假设我有以下 Polars DataFrame:
all_items = pl.DataFrame(
{
"ISO_codes": ["fin", "nor", "eng", "eng", "swe"],
"ISO_codes1": ["fin", "nor", "eng", "eng", "eng"],
"ISO_codes2": ["fin", "ice", "eng", "eng", "eng"],
"OtherColumn": ["1", "2", "3", "4", "5"],
})
如何实现像 check_for_equality 这样的方法
def check_for_equality(all_items, columns_to_check_for_equality):
return all_items.with_columns(
pl.col_equals(columns_to_check_for_equality).alias("ISO_EQUALS")
)
所以当我调用它时:
columns_to_check_for_equality = ["ISO_codes", "ISO_codes1", "ISO_codes2"]

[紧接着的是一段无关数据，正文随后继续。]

Definition number (os : list origin) (acc : list piece * ext_state)
  : list piece * ext_state :=
  foldl number_step acc os.

(** The invariant of the extraction state: the calls of [idTagMap.set] so
    far used the IDs 1, 2, ... in order, the counter is the next unused ID,
    and the map holds exactly what the calls stored. *)
Definition well_numbered (st : ext_state) : Prop :=
  nextId st = S (length (history st))
  /\ (history st).*1 = seq 1 (length (history st))
  /\ forall id fragment,
       idTagMap st !! id = Some fragment <-> (id, fragment) ∈ history st.

(** The markers [ps] stand for the origins [os] and the map [m] holds the
    fragment of each. *)
Definition recorded (m : gmap nat jsstring) (ps : list piece) (os : list origin)
  : Prop :=
  Forall2 (fun p o => p = piece_of (piece_id p) o
                      /\ m !! piece_id p = Some (fragment_of o)) ps os.

(** The origins of the markers of a paragraph as extraction treats it: a
    paragraph whose text content is blank gets no marker. *)
Definition para_origins (para : jsstring) : list origin :=
  if truthy (trim (extractTextContent para)) then origins para else [].

(** The markers [ps] stand for the origins [os] and the calls [h] of
    [idTagMap.set] stored the fragment of each. *)
Definition logged (h : list (nat * jsstring)) (ps : list piece)
    (os : list origin) : Prop :=
  Forall2 (fun p o => p = piece_of (piece_id p) o
                      /\ (piece_id p, fragment_of o) ∈ h) ps os.

(** The [k]-th call of the backend was made between the worlds [w] and
    [w'], with the batch [batch]. *)
Definition called (w w' : world) (k : nat) (batch : list ParagraphChunk) : Prop :=
  (length (dispatched w) <= k)%nat /\ dispatched w' !! k = Some batch.

(** A reply unit for the chunk [o] with the body [body]: a call made between
    [w] and [w'] with a batch that holds [o] was answered with a text in
    which a unit carries the index of [o] and the body [body]. *)
Definition reply_unit (respond : nat -> list ParagraphChunk -> backend_outcome)
    (w w' : world) (o : ParagraphChunk) (body : jsstring) : Prop :=
  exists k batch text m,
    called w w' k batch /\ o ∈ batch /\ respond k batch = Reply text
    /\ m ∈ exec_all p_at text /\ parseInt (p_id m) = index o /\ p_body m = body.

(** A chunk of a result is genuine when it is a chunk of the input or the
    accepted translation of a translatable chunk of the input: the same
    index, [hasText] set, and as text the trimmed body of a reply unit for
    that chunk (the original text when that body is blank). *)
Definition genuine (respond : nat -> list ParagraphChunk -> backend_outcome)
    (w w' : world) (chunks : list ParagraphChunk) (c : ParagraphChunk) : Prop :=
  c ∈ chunks
  \/ exists o body,
       o ∈ chunks /\ translatable o = true /\ reply_unit respond w w' o body
       /\ c = accepted o (trim body).

(** A read of [signal.aborted] made between [w] and [w'] returned [true]; it
    is the last read before [w']. *)
Definition observed_abort (options : TranslateOptions) (w w' : world) : Prop :=
  exists sig k,
    signal options = Some sig /\ (checks w <= k)%nat /\ checks w' = S k
    /\ sig k = true.

(** A call made between [w] and [w'] failed outside the [try] block with the
    error [e]. *)
Definition failed_session (respond : nat -> list ParagraphChunk -> backend_outcome)
    (w w' : world) (e : exn) : Prop :=
  exists k batch, called w w' k batch /\ respond k batch = SessionFailure e.

(** What the [k]-th call gives for a batch that is not empty. *)
Definition outcome (respond : nat -> list ParagraphChunk -> backend_outcome)
    (k : nat) (batch : list ParagraphChunk) : result BatchResult :=
  match respond k batch with
  | SessionFailure e => throw e
  | PromptFailure => ok {| translated := []; missing := batch |}
  | Reply resultText => ok (parse_reply batch resultText)
  end.

(** The world [wa] is [w] with further progress messages. *)
Definition only_messages (w wa : world) : Prop :=
  dispatched wa = dispatched w /\ checks wa = checks w
  /\ repacked wa = repacked w /\ settles wa = settles w
  /\ exists msgs, progress wa = progress w ++ msgs.

(** The document [xml] is what a run of [translateDocx] from [w] to [w']
    reconstructs for the input [doc]: the translation of the chunks of [doc]
    returned an array without holes, and [reconstructXml] made [xml] of the
    document, the returned chunks and the ID map. *)
Definition reconstructed (to_primitive : json -> option jsstring)
    (respond : nat -> list ParagraphChunk -> backend_outcome)
    (options : TranslateOptions) (doc : jsstring) (w w' : world)
    (xml : jsstring) : Prop :=
  exists wa results wb cs,
    only_messages w wa
    /\ translateChunksInParallel respond options
         (fst (replaceTagsWithIds (chunkParagraphs doc))) wa = (inr results, wb)
    /\ dispatched w' = dispatched wb /\ checks w' = checks wb
    /\ dense results = Some cs
    /\ reconstructXml to_primitive doc cs
         (snd (replaceTagsWithIds (chunkParagraphs doc))) = ok xml.

(** A chunk that comes back from a backend that repeats it: its text holds
    no [<], which could close its unit, and has no white space at its ends,
    which the parser would trim. *)
Definition stable (c : ParagraphChunk) : Prop :=
  hasText c = true
  /\ Forall (fun x => x <> 60) (simplifiedText c)
  /\ trim (simplifiedText c) = simplifiedText c
  /\ translatable c = true.

(** A backend that answers every call with the units of its prompt. *)
Definition echo : nat -> list ParagraphChunk -> backend_outcome :=
  fun _ batch => Reply (inputContent batch).

(** The IDs of the markers of the extracted paragraphs, in document order. *)
Definition marker_ids (es : list extracted) : list nat :=
  piece_id <$> concat (markers <$> es).

(** The IDs a simplified text refers to: the IDs of the unpaired and of the
    paired markers that the expressions of [restoreParagraphXml] find in
    it. *)
Definition referenced (s : jsstring) : list nat :=
  (parseInt <$> exec_all tag_marker_at s)
  ++ ((fun mk => parseInt (rm_id mk)) <$> exec_all run_marker_at s).

(** The tags [validateXml] looks at: every match of the tag expression that
    is not self-closing, as an opening or a closing tag with its name. *)
Inductive tag_event : Type :=
  | Open (name : jsstring)
  | Close (name : jsstring).

Definition event_of (m : tag_match) : option tag_event :=
  if isSelfClosing m then None
  else Some (if isClosing m then Close (tagName m) else Open (tagName m)).

Definition tag_events (xml : jsstring) : list tag_event :=
  omap event_of (matches tag_at xml).1.*2.

(** Properly nested tags: nothing, or an opening tag, properly nested tags,
    the closing tag of the same name, and properly nested tags. *)
Inductive balanced : list tag_event -> Prop :=
  | balanced_nil : balanced []
  | balanced_wrap name inner after :
      balanced inner -> balanced after ->
      balanced (Open name :: inner ++ Close name :: after).

(** The stack discipline of [validateXml] on the tags alone. *)
Fixpoint run_events (evs : list tag_event) (tagStack : list jsstring)
  : option (list jsstring) :=
  match evs with
  | [] => Some tagStack
  | Open name :: rest => run_events rest (name :: tagStack)
  | Close name :: rest =>
      match tagStack with
      | expected :: below =>
          if decide (expected = name) then run_events rest below else None
      | [] => None
      end
  end.

(** Tags that close the elements of a stack, innermost first, with properly
    nested tags in between. *)
Fixpoint closes (tagStack : list jsstring) (evs : list tag_event) : Prop :=
  match tagStack with
  | [] => balanced evs
  | name :: below =>
      exists inner after,
        evs = inner ++ Close name :: after /\ balanced inner /\ closes below after
  end.

(** The markers with the text of every paired marker rewritten by [f]. *)
Definition retext (f : jsstring -> jsstring) (ps : list piece) : list piece :=
  (fun p => match p with
            | TagMarker id => TagMarker id
            | RunMarker id text => RunMarker id (f text)
            end) <$> ps.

resulting_df = check_for_equality(all_items, columns_to_check_for_equality)
我实现了以下目标:
resulting_df == pl.DataFrame(
{
"ISO_codes": ["fin", "nor", "eng", "eng", "swe"],
"ISO_codes1": ["fin", "nor", "eng", "eng", "eng"],
"ISO_codes2": ["fin", "ice", "eng", "eng", "eng"],
"OtherColumn": ["1", "2", "3", "4", "5"],
"ISO_EQUALS": [True, False, True, True, False],
})
请注意,在进行实际检查时我并不“知道”列名称,并且调用之间的列数可能会有所不同。
Polars API 中有类似“col_equals”的东西吗?
all_horizontal
: 进行聚合
all_items.with_columns(pl.all_horizontal(
pl.col(columns_to_check_for_equality)
.eq(pl.col(columns_to_check_for_equality[0]))
).alias('ISO_EQUALS')
)
输出:
┌───────────┬────────────┬────────────┬─────────────┬────────────┐
│ ISO_codes ┆ ISO_codes1 ┆ ISO_codes2 ┆ OtherColumn ┆ ISO_EQUALS │
│ --- ┆ --- ┆ --- ┆ --- ┆ --- │
│ str ┆ str ┆ str ┆ str ┆ bool │
╞═══════════╪════════════╪════════════╪═════════════╪════════════╡
│ fin ┆ fin ┆ fin ┆ 1 ┆ true │
│ nor ┆ nor ┆ ice ┆ 2 ┆ false │
│ eng ┆ eng ┆ eng ┆ 3 ┆ true │
│ eng ┆ eng ┆ eng ┆ 4 ┆ true │
│ swe ┆ eng ┆ eng ┆ 5 ┆ false │
└───────────┴────────────┴────────────┴─────────────┴────────────┘